Burned out from running her own business, and suffering from stress-induced health issues, Bokura enrolled in a 9-week mindfulness program in California. She had her doubts, of course, knowing little about the neurological benefits of meditation at the time, but on the advice of a friend, she gave it a try.
Fast forward 10 years and Bokura is the first-ever Japanese trainer certified in Google’s Search Inside Yourself mindfulness program, author of Silicon Valley style, lessons to optimize your mind and heart and the founder of the Mindful Leadership Institute in Japan, an organization that “supports individuals, teams and organizations in developing mindfulness, clarity, wisdom, compassion and inner sustainability.”
Last month she stopped by Rakuten Crimson House in Tokyo to share her thoughts with members of Rakuten’s brand new internal Mindfulness Network, one of the first organizations of its kind among homegrown Japanese companies.

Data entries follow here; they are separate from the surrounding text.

(** * docker-retag: the authenticating transport chain and the retag operation

    A shallow embedding of [transports.go] and of [NewRegistry],
    [Registry.ReTag] and [mainCmd] from [main.go].  Go strings are byte
    strings and are modelled by [string] (one [ascii] per byte); a [[]byte]
    is a [list ascii]; [map[string]string] is a [gmap string string].  A Go
    run-time panic is an explicit outcome. *)

From Stdlib Require Import Ascii NArith Lia.
From stdpp Require Import base option list strings gmap.
From Equations Require Import Equations.

Set Default Proof Using "Type".

(** ** Outcomes of code that can panic *)

(** [IndexOutOfRange i n] is Go's run-time error
    [index out of range [i] with length n]. *)
Inductive outcome (A : Type) : Type :=
| Ok (a : A)
| IndexOutOfRange (i n : nat).
Arguments Ok {A} a.
Arguments IndexOutOfRange {A} i n.

(** ** Byte strings and slices *)

Module Str.

(** [s[n:]] for [n <= len(s)]. *)
Fixpoint from (n : nat) (s : string) : string :=
  match n, s with
  | S n', String _ s' => from n' s'
  | _, _ => s
  end.

(** [s[:n]] for [n <= len(s)]. *)
Fixpoint upto (n : nat) (s : string) : string :=
  match n, s with
  | S n', String c s' => String c (upto n' s')
  | _, _ => EmptyString
  end.

(** [[]byte(s)] and [string(p)]. *)
Definition bytes (s : string) : list ascii := String.list_ascii_of_string s.
Definition of_bytes (p : list ascii) : string := String.string_of_list_ascii p.

(** [strings.HasPrefix(s, prefix)]. *)
Definition HasPrefix (s prefix : string) : bool := String.prefix prefix s.

Definition is_empty (s : string) : bool :=
  match s with EmptyString => true | String _ _ => false end.

(** ASCII lower-casing of one byte. *)
Definition lower (c : ascii) : ascii :=
  let n := N_of_ascii c in
  if ((65 <=? n) && (n <=? 90))%N then ascii_of_N (n + 32) else c.

(** [strings.ToLower] on a string of ASCII bytes.  The parser applies it to
    tokens only, whose bytes are all below 128 (see [expectToken_ascii]). *)
Fixpoint ToLower (s : string) : string :=
  match s with
  | EmptyString => EmptyString
  | String c s' => String (lower c) (ToLower s')
  end.

(** [strings.ContainsRune(chars, rune(c))] for a string of ASCII [chars]. *)
Definition ContainsRune (chars : list ascii) (c : ascii) : bool :=
  bool_decide (c ∈ chars).

(** [strings.Join(elems, sep)] *)
Fixpoint Join (elems : list string) (sep : string) : string :=
  match elems with
  | [] => EmptyString
  | [e] => e
  | e :: elems' => e +:+ sep +:+ Join elems' sep
  end.

End Str.

(** ** Octet types from RFC 2616 *)

Definition dquote : ascii := "034"%char.
Definition backslash : ascii := "092"%char.
Definition HT : ascii := "009"%char.
Definition LF : ascii := "010"%char.
Definition CR : ascii := "013"%char.
Definition SP : ascii := "032"%char.

(** [octetType] is a byte used as a bit set. *)
Definition isToken : N := 1.
Definition isSpace : N := 2.

Definition separators : list ascii :=
  [SP; HT; dquote; "("; ")"; ","; "/"; ":"; ";"; "<"; "="; ">"; "?"; "@";
   "["; "]"; backslash; "{"; "}"]%char.

Definition spaces : list ascii := [SP; HT; CR; LF].

(** The table entry [octetTypes[c]] as [init] fills it. *)
Definition octetTypes (b : ascii) : N :=
  let c := N_of_ascii b in
  let isCtl := ((c <=? 31) || (c =? 127))%N in
  let isChar := ((0 <=? c) && (c <=? 127))%N in
  let isSeparator := Str.ContainsRune separators b in
  let t := 0%N in
  let t := if Str.ContainsRune spaces b then N.lor t isSpace else t in
  let t := if isChar && negb isCtl && negb isSeparator then N.lor t isToken else t in
  t.

(** ** The lexer *)

(** The index at which the loop of [skipSpace] stops. *)
Fixpoint spaceEnd (s : string) : nat :=
  match s with
  | String c s' =>
      if (N.land (octetTypes c) isSpace =? 0)%N then 0 else S (spaceEnd s')
  | EmptyString => 0
  end.

Definition skipSpace (s : string) : string := Str.from (spaceEnd s) s.

(** The index at which the loop of [expectToken] stops. *)
Fixpoint tokenEnd (s : string) : nat :=
  match s with
  | String c s' =>
      if (N.land (octetTypes c) isToken =? 0)%N then 0 else S (tokenEnd s')
  | EmptyString => 0
  end.

Definition expectToken (s : string) : string * string :=
  let i := tokenEnd s in (Str.upto i s, Str.from i s).

(** [copy(p, src)]: the destination after the copy and the number of bytes
    copied. *)
Definition copy (p src : list ascii) : list ascii * nat :=
  let n := Nat.min (length p) (length src) in
  (take n src ++ drop n p, n).

(** [p[j] = b], with Go's bounds check. *)
Definition store (p : list ascii) (j : nat) (b : ascii) : outcome (list ascii) :=
  if decide (j < length p) then Ok (<[j:=b]> p) else IndexOutOfRange j (length p).

(** The inner loop of [expectTokenOrQuoted]: [rest] is [s[i:]] for the
    running index [i]; [p], [j] and [escape] are the loop's variables. *)
Fixpoint unescape (rest : string) (escape : bool) (p : list ascii) (j : nat)
  : outcome (string * string) :=
  match rest with
  | EmptyString => Ok (EmptyString, EmptyString)
  | String b rest' =>
      if escape then
        match store p j b with
        | Ok p' => unescape rest' false p' (S j)
        | IndexOutOfRange i n => IndexOutOfRange i n
        end
      else if decide (b = backslash) then unescape rest' true p j
      else if decide (b = dquote) then Ok (Str.of_bytes (take j p), rest')
      else
        match store p j b with
        | Ok p' => unescape rest' false p' (S j)
        | IndexOutOfRange i n => IndexOutOfRange i n
        end
  end.

(** The outer loop of [expectTokenOrQuoted] over [s] (the input after its
    opening quote): [rest] is [s[i:]].  At a backslash the inner loop starts
    at index [i + i], as the statement [i += i] of the source sets it. *)
Fixpoint quoted (s : string) (i : nat) (rest : string) : outcome (string * string) :=
  match rest with
  | EmptyString => Ok (EmptyString, EmptyString)
  | String c rest' =>
      if decide (c = dquote) then Ok (Str.upto i s, rest')
      else if decide (c = backslash) then
        let p := replicate (String.length s - 1) "000"%char in
        let '(p, j) := copy p (Str.bytes (Str.upto i s)) in
        unescape (Str.from (i + i) s) true p j
      else quoted s (S i) rest'
  end.

Definition expectTokenOrQuoted (s : string) : outcome (string * string) :=
  match s with
  | String c s' =>
      if decide (c = dquote) then quoted s' 0 s' else Ok (expectToken s)
  | EmptyString => Ok (expectToken s)
  end.

(** ** Lengths of the remainders (termination of the parameter loop) *)

Lemma from_length n s : String.length (Str.from n s) ≤ String.length s.
Proof.
  revert s. induction n as [|n IH]; intros [|c s]; simpl; try lia.
  specialize (IH s). lia.
Qed.

Lemma skipSpace_length s : String.length (skipSpace s) ≤ String.length s.
Proof. apply from_length. Qed.

Lemma expectToken_length s tok rest :
  expectToken s = (tok, rest) → String.length rest ≤ String.length s.
Proof. unfold expectToken. intros [= _ <-]. apply from_length. Qed.

Lemma unescape_length rest escape p j v r :
  unescape rest escape p j = Ok (v, r) → String.length r ≤ String.length rest.
Proof.
  revert escape p j. induction rest as [|b rest IH]; intros escape p j; simpl.
  - intros [= _ <-]. simpl. lia.
  - destruct escape.
    + destruct (store p j b); [|done]. intros Hu%IH. lia.
    + repeat case_decide.
      * intros Hu%IH. lia.
      * intros [= _ <-]. lia.
      * destruct (store p j b); [|done]. intros Hu%IH. lia.
Qed.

Mindfulness was defined by Jon Kabat-Zinn, considered by many to be its “godfather,” as “paying attention in a particular way: on purpose, in the present moment, and non-judgmentally.” Bokura prefers a simpler explanation: “paying attention to the present time while relaxed.”
Whatever your definition, scientists agree that mindful leadership is an effective way to create a happier, healthier and ultimately more efficient work environment.
Silicon Valley has taken notice. Google, Facebook, Asana and other companies have all adopted mindfulness practices in key areas of operation, while NYU’s Stern School of Business now teaches mindfulness to MBAs.
In contrast, Japanese companies have been slower to embrace mindfulness.
“When we founded the Mindful Leadership Institute in Japan four years ago, few leaders knew what mindfulness was. We avoided the word ‘meditation’ for that reason, going with ‘attention training’ instead. A lot of the work was in demystifying the concept of mindfulness,” said Bokura.
Despite these early challenges, however, Bokura and her cofounders stayed the course, educating companies across Japan about the proven organizational benefits of mindfulness.
Mindfulness expert Kimiko Bokura is bringing Google’s mindfulness management training program to top Japanese companies.
“According to some researchers, 20 – 30% of Japanese workers potentially suffer from minor to severe depression, and this needs to change,” explained Bokura. “It has a lot to do with our relationship to work and how we have been trained to drive ourselves.”
In companies like Rakuten, however, which recently bestowed “network” status to what was formerly a mindfulness club (thereby allowing core members to promote mindfulness as part of their work and reach a wider audience), Bokura sees hope for the future of corporate Japan.
“It’s clear to me that Rakuten values originality and accepts its employees for who they are as individuals, something that is not always the case in traditional Japanese organizations.” said Bokura. “Allowing individuality and providing a sense of safety for employees is an important way for a company to increase innovation and productivity.”
Rakuten’s Mindfulness Network now has more than 230 participants, many of whom attended Bokura’s presentation, and that number is growing every month. Led by Lead Scientist at the Rakuten Institute of Technology Udana Bandara, the group’s mission is to share the benefits of mindfulness with curious newcomers, as well as work with other departments to help create a better work environment.
“Personally, I think a ‘network’ is a brilliant way for employees to contribute, engage and strengthen our company culture,” said Bandara. “Currently there are three networks (Mindfulness, Family-Empowerment and LGBT) and I am hoping to see many more wonderful networks in the near future.”
With more and more Japanese companies embracing mindfulness in the workplace, both Bokura and Bandara are optimistic about the future. If the capacity crowd at Bokura’s presentation is any indication, mindfulness training is here to stay in corporate Japan.